# Tired of waiting for direct tv to carry local channels.



## gaz (Aug 26, 2005)

I live in Auburn, AL and I've had Direct tv since 1997. To receive local channels from Montgomery, AL and from Columbus, GA, I either have to subscribe to cable (which I do) or put up a large out door antenna which is not allowed in my neighborhood. Every year I hear Direct TV will begin carrying the local channels. Now I hear once again that Direct TV will start carrying the locals early next year (2010). Has anyone heard this may be a possibility?


----------



## SayWhat? (Jun 7, 2009)

Your neighborhood cannot prevent you from putting up an antenna.


----------



## Mertzen (Dec 8, 2006)

Browse 'OTARD" on this forum, there are several experts here who will be able to guide you through this.


----------



## harsh (Jun 15, 2003)

SayWhat? said:


> Your neighborhood cannot prevent you from putting up an antenna.


Unless you agree to a CC&R that says that you won't.


----------



## scooper (Apr 22, 2002)

harsh said:


> Unless you agree to a CC&R that says that you won't.


No, we mean PERIOD - OTARD supercedes ANY CC&R on ANY TV reception antenna - IOW - if the OP can have a Dish - he certainly can have OTA antennas as well. There are very limited exceptions - mostly related to historic districts and safety issues.


----------



## Tower Guy (Jul 27, 2005)

gaz said:


> I live in Auburn, AL and I've had Direct tv since 1997. To receive local channels from Montgomery, AL and from Columbus, GA, I either have to subscribe to cable (which I do) or put up a large out door antenna which is not allowed in my neighborhood. Every year I hear Direct TV will begin carrying the local channels. Now I hear once again that Direct TV will start carrying the locals early next year (2010). Has anyone heard this may be a possibility?

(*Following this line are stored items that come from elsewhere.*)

(* ===== verification/Memory.v ===== *)
(** Memory: the in-process driver (internal/memory/backend.go), the reference the other
    drivers must match.  One [Definition] per method; the mutex makes each method one
    atomic step, so a method is a function from state to state and result.  Its
    invariant and theorems are in MemoryFacts.v. *)
From S2P Require Import Prelude Queue.

(** ** State (backend.go: unit, DeadLetter, Options, Backend) *)

Record unit := mkUnit {
  key : WorkUnitKey;
  tasks : list Task;          (* unacked, in seq order *)
  enqAt : list time;          (* parallel to tasks *)
  nextSeq : Z;
  pendingCost : Z;
  threshold : Z;
  maxWait : duration;
  oldestPending : time;
  flushDeadline : time;
  eligible : bool;
  claimedBy : WorkerID;       (* the empty string: free *)
  lease : LeaseToken;
  leaseDur : duration;
  leaseExpires : time;
  attempts : Z;
}.

Record DeadLetter := mkDead {
  dl_Key : WorkUnitKey;
  dl_Task : Task;
  dl_Reason : string;
}.

Record Options := mkOptions {
  DefaultThreshold : Z;
  DefaultMaxWait : duration;
  MaxAttempts : Z;
}.

Record Backend := mkBackend {
  units : gmap WorkUnitKey unit;
  dlq : list DeadLetter;
  leaseCounter : Z;
  b_threshold : Z;
  b_maxWait : duration;
  maxAttempts : Z;
}.

(** [func New(o Options) *Backend] *)
Definition New (o : Options) : Backend :=
  let ma := if (MaxAttempts o <=? 0)%Z then 3%Z else MaxAttempts o in
  mkBackend ∅ [] 0 (DefaultThreshold o) (DefaultMaxWait o) ma.

(** ** Field updates *)

Definition set_units (m : gmap WorkUnitKey unit) (b : Backend) : Backend :=
  mkBackend m (dlq b) (leaseCounter b) (b_threshold b) (b_maxWait b) (maxAttempts b).

(** [b.units[k] = u] (or, for a unit already there, the mutation of the shared object) *)
Definition put_unit (k : WorkUnitKey) (u : unit) (b : Backend) : Backend :=
  set_units (<[k := u]> (units b)) b.

Definition drop_unit (k : WorkUnitKey) (b : Backend) : Backend :=
  set_units (delete k (units b)) b.

(** [u.claimedBy = w; u.lease = tok; u.leaseDur = d; u.leaseExpires = x] *)
Definition set_claim (w tok : string) (d : duration) (x : time) (u : unit) : unit :=
  mkUnit (key u) (tasks u) (enqAt u) (nextSeq u) (pendingCost u) (threshold u) (maxWait u)
    (oldestPending u) (flushDeadline u) (eligible u) w tok d x (attempts u).

(** [u.claimedBy = ""; u.lease = ""] *)
Definition unclaim (u : unit) : unit :=
  set_claim "" "" (leaseDur u) (leaseExpires u) u.

Definition set_leaseExpires (x : time) (u : unit) : unit :=
  set_claim (claimedBy u) (lease u) (leaseDur u) x u.

Definition set_attempts (a : Z) (u : unit) : unit :=
  mkUnit (key u) (tasks u) (enqAt u) (nextSeq u) (pendingCost u) (threshold u) (maxWait u)
    (oldestPending u) (flushDeadline u) (eligible u) (claimedBy u) (lease u) (leaseDur u)
    (leaseExpires u) a.

Definition set_eligible (el : bool) (u : unit) : unit :=
  mkUnit (key u) (tasks u) (enqAt u) (nextSeq u) (pendingCost u) (threshold u) (maxWait u)
    (oldestPending u) (flushDeadline u) el (claimedBy u) (lease u) (leaseDur u)
    (leaseExpires u) (attempts u).

(** what is left of the unit's queue once its front has been consumed *)
Definition set_queue (ts : list Task) (at_ : list time) (cost : Z) (u : unit) : unit :=
  mkUnit (key u) ts at_ (nextSeq u) cost (threshold u) (maxWait u)
    (oldestPending u) (flushDeadline u) (eligible u) (claimedBy u) (lease u) (leaseDur u)
    (leaseExpires u) (attempts u).

(** ** Enqueue *)

(** [&unit{key: key, threshold: b.threshold, maxWait: b.maxWait}] *)
Definition new_unit (k : WorkUnitKey) (b : Backend) : unit :=
  mkUnit k [] [] 0 0 (b_threshold b) (b_maxWait b) 0 0 false "" "" 0 0 0.

Definition enqueue_unit (now : time) (payload : bytes) (cost : Z) (u : unit) : unit :=
  let empty := bool_decide (tasks u = []) in
  let pc := i64 (pendingCost u + cost) in
  mkUnit (key u)
    (tasks u ++ [mkTask (nextSeq u) payload cost])
    (enqAt u ++ [now])
    (i64 (nextSeq u + 1))
    pc
    (threshold u) (maxWait u)
    (if empty then now else oldestPending u)
    (if empty then now + maxWait u else flushDeadline u)%Z
    (if (threshold u <=? pc)%Z then true else eligible u)
    (claimedBy u) (lease u) (leaseDur u) (leaseExpires u) (attempts u).

Definition Enqueue (e : Env) (k : WorkUnitKey) (payload : bytes) (cost : Z) (b : Backend) :
    Backend * res Z :=
  let u := default (new_unit k b) (units b !! k) in
  (put_unit k (enqueue_unit (env_now e 0) payload cost u) b, Ok (nextSeq u)).

(** ** Claim *)

(** the loop's [continue] guard, negated *)
Definition claimable (u : unit) : bool :=
  eligible u && bool_decide (claimedBy u = "") && negb (bool_decide (tasks u = [])).

(** [u.flushDeadline.Before(best.flushDeadline) || (Equal && u.key.String() < ...)] *)
Definition better (u best : unit) : bool :=
  (flushDeadline u <? flushDeadline best)%Z
  || ((flushDeadline u =? flushDeadline best)%Z
      && str_lt (key_String (key u)) (key_String (key best))).

(** [for _, u := range b.units]: the map entry of the best unit so far *)
Fixpoint claim_scan (m : gmap WorkUnitKey unit) (ks : list WorkUnitKey)
    (best : option (WorkUnitKey * unit)) : option (WorkUnitKey * unit) :=
  match ks with
  | [] => best
  | k :: ks =>
      match m !! k with
      | None => claim_scan m ks best
      | Some u =>
          if claimable u then
            match best with
            | None => claim_scan m ks (Some (k, u))
            | Some (_, v) => claim_scan m ks (if better u v then Some (k, u) else best)
            end
          else claim_scan m ks best
      end
  end.

Definition range_units (e : Env) (b : Backend) : list WorkUnitKey :=
  env_order e (elements (dom (units b))).

(** [fmt.Sprintf("%s-%d", worker, b.leaseCounter)] *)
Definition lease_token (w : WorkerID) (n : Z) : LeaseToken := w +:+ "-" +:+ pretty n.

Definition Claim (e : Env) (w : WorkerID) (d : duration) (b : Backend) :
    Backend * res (option ClaimedUnit) :=
  match claim_scan (units b) (range_units e b) None with
  | None => (b, Ok None)
  | Some (k, best) =>
      let n := i64 (leaseCounter b + 1) in
      let tok := lease_token w n in
      let exp := (env_now e 0 + d)%Z in
      let best := set_claim w tok d exp best in
      (mkBackend (<[k := best]> (units b)) (dlq b) n (b_threshold b) (b_maxWait b)
         (maxAttempts b),
       Ok (Some (mkClaimed (key best) w tok exp)))
  end.

(** ** Drain and Ack *)

Definition held (c : ClaimedUnit) (b : Backend) : option unit :=
  match units b !! cu_Key c with
  | None => None
  | Some u =>
      if bool_decide (claimedBy u = cu_Worker c) && bool_decide (lease u = cu_Lease c)
      then Some u else None
  end.

(** [make([]queue.Task, n)] panics on a negative [n]. *)
Definition Drain (e : Env) (c : ClaimedUnit) (max : Z) (b : Backend) :
    Backend * res (list Task) :=
  match held c b with
  | None => (b, Err ErrLeaseLost)
  | Some u =>
      let n := if (length (tasks u) <? max)%Z then Z.of_nat (length (tasks u)) else max in
      if (n <? 0)%Z then (b, Panic) else (b, Ok (take (Z.to_nat n) (tasks u)))
  end.

(** the loop of Ack: the number of tasks it passes and the cost that is left *)
Fixpoint ack_scan (throughSeq : Z) (ts : list Task) (cost : Z) : nat * Z :=
  match ts with
  | t :: ts =>
      if (Seq t <=? throughSeq)%Z then
        let '(i, c) := ack_scan throughSeq ts (i64 (cost - Cost t)) in (S i, c)
      else (O, cost)
  | [] => (O, cost)
  end.

(** [recompute]: [None] when [u.enqAt[0]] is out of range (a panic). *)
Definition recompute (now : time) (u : unit) : option unit :=
  match enqAt u with
  | [] => None
  | t0 :: _ =>
      let fd := (t0 + maxWait u)%Z in
      Some (mkUnit (key u) (tasks u) (enqAt u) (nextSeq u) (pendingCost u) (threshold u)
        (maxWait u) t0 fd
        ((threshold u <=? pendingCost u)%Z || (negb (IsZero fd) && negb (now <? fd)%Z))
        (claimedBy u) (lease u) (leaseDur u) (leaseExpires u) (attempts u))
  end.

Definition Ack (e : Env) (c : ClaimedUnit) (throughSeq : Z) (b : Backend) :
    Backend * res bool :=
  match held c b with
  | None => (b, Err ErrLeaseLost)
  | Some u =>
      let '(i, cost) := ack_scan throughSeq (tasks u) (pendingCost u) in
      if bool_decide (length (enqAt u) < i) then
        (put_unit (cu_Key c) (set_queue (drop i (tasks u)) (enqAt u) cost u) b, Panic)
      else
      let u := set_attempts 0 (set_queue (drop i (tasks u)) (drop i (enqAt u)) cost u) in
      if bool_decide (tasks u = []) then (drop_unit (key u) b, Ok false)
      else
        match recompute (env_now e 0) u with
        | None => (put_unit (cu_Key c) u b, Panic)
        | Some u =>
            if eligible u then
              (put_unit (cu_Key c) (set_leaseExpires (env_now e 1 + leaseDur u)%Z u) b,
               Ok true)
            else (put_unit (cu_Key c) (unclaim u) b, Ok false)
        end
  end.

(** ** Release, Heartbeat, Fail *)

Definition Release (e : Env) (c : ClaimedUnit) (b : Backend) : Backend * res () :=
  match held c b with
  | None => (b, Err ErrLeaseLost)
  | Some u => (put_unit (cu_Key c) (unclaim u) b, Ok tt)
  end.

Definition Heartbeat (e : Env) (c : ClaimedUnit) (extend : duration) (b : Backend) :
    Backend * res () :=
  match held c b with
  | None => (b, Err ErrLeaseLost)
  | Some u => (put_unit (cu_Key c) (set_leaseExpires (env_now e 0 + extend)%Z u) b, Ok tt)
  end.

Definition add_dead (d : DeadLetter) (b : Backend) : Backend :=
  mkBackend (units b) (dlq b ++ [d]) (leaseCounter b) (b_threshold b) (b_maxWait b)
    (maxAttempts b).

Definition Fail (e : Env) (c : ClaimedUnit) (seq : Z) (reason : string) (b : Backend) :
    Backend * res () :=
  match held c b with
  | None => (b, Err ErrLeaseLost)
  | Some u =>
      let u := set_attempts (i64 (attempts u + 1)) u in
      let release u b := (put_unit (cu_Key c) (unclaim u) b, Ok tt) in
      match tasks u with
      | hd :: tl =>
          if (maxAttempts b <=? attempts u)%Z && (Seq hd =? seq)%Z then
            let b := add_dead (mkDead (key u) hd reason) b in
            let cost := i64 (pendingCost u - Cost hd) in
            match enqAt u with
            | [] => (put_unit (cu_Key c) (set_queue tl [] cost u) b, Panic)
            | _ :: at_ =>
                let u := set_attempts 0 (set_queue tl at_ cost u) in
                if bool_decide (tl = []) then (drop_unit (key u) b, Ok tt)
                else
                  match recompute (env_now e 0) u with
                  | None => (put_unit (cu_Key c) u b, Panic)
                  | Some u => release u b
                  end
            end
          else release u b
      | [] => release u b
      end
  end.

(** ** ReapExpired, Close, DeadLetters *)

(** the body of the reaper's loop on one unit: the unit, and whether it was reclaimed
    and flushed *)
Definition reap_unit (now : time) (u : unit) : unit * bool * bool :=
  let rec := negb (bool_decide (claimedBy u = "")) && (leaseExpires u <? now)%Z in
  let u := if rec then unclaim u else u in
  let fl := bool_decide (claimedBy u = "") && negb (eligible u)
            && negb (bool_decide (tasks u = []))
            && negb (IsZero (flushDeadline u)) && negb (now <? flushDeadline u)%Z in
  (if fl then set_eligible true u else u, rec, fl).

Fixpoint reap_scan (now : time) (ks : list WorkUnitKey) (b : Backend) (r f : Z) :
    Backend * (Z * Z) :=
  match ks with
  | [] => (b, (r, f))
  | k :: ks =>
      match units b !! k with
      | None => reap_scan now ks b r f
      | Some u =>
          let '(u', rec, fl) := reap_unit now u in
          reap_scan now ks (put_unit k u' b) (i64 (r + b2z rec)) (i64 (f + b2z fl))
      end
  end.

Definition ReapExpired (e : Env) (now : time) (b : Backend) :
    Backend * (Z * Z * option error) :=
  let '(b, (r, f)) := reap_scan now (range_units e b) b 0 0 in (b, (r, f, None)).

Definition Close (b : Backend) : Backend * res () := (b, Ok tt).

Definition DeadLetters (b : Backend) : list DeadLetter := dlq b.

(** the assertion that the pointer type implements [queue.Backend] *)
#[export] Instance Memory_Backend : Queue.Backend Backend := {|
  be_Enqueue := Enqueue;
  be_Claim := Claim;
  be_Drain := Drain;
  be_Ack := Ack;
  be_Release := Release;
  be_Heartbeat := Heartbeat;
  be_Fail := Fail;
  be_ReapExpired := ReapExpired;
  be_Close := Close;
|}.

Even if that were to happen, you'd get Columbus, GA stations only, not Montgomery, AL.

To get both markets with an antenna you'd need a rotor or two antennas.

You might want to concentrate on Montgomery for the antenna. When DirecTV gets Columbia, GA operational, you'll still get both.

A good antenna for Montgomery is the Winegard HD7694P. It has a boom length of 65". To verify this antenna selection enter your street address into www.tvfool.com.


----------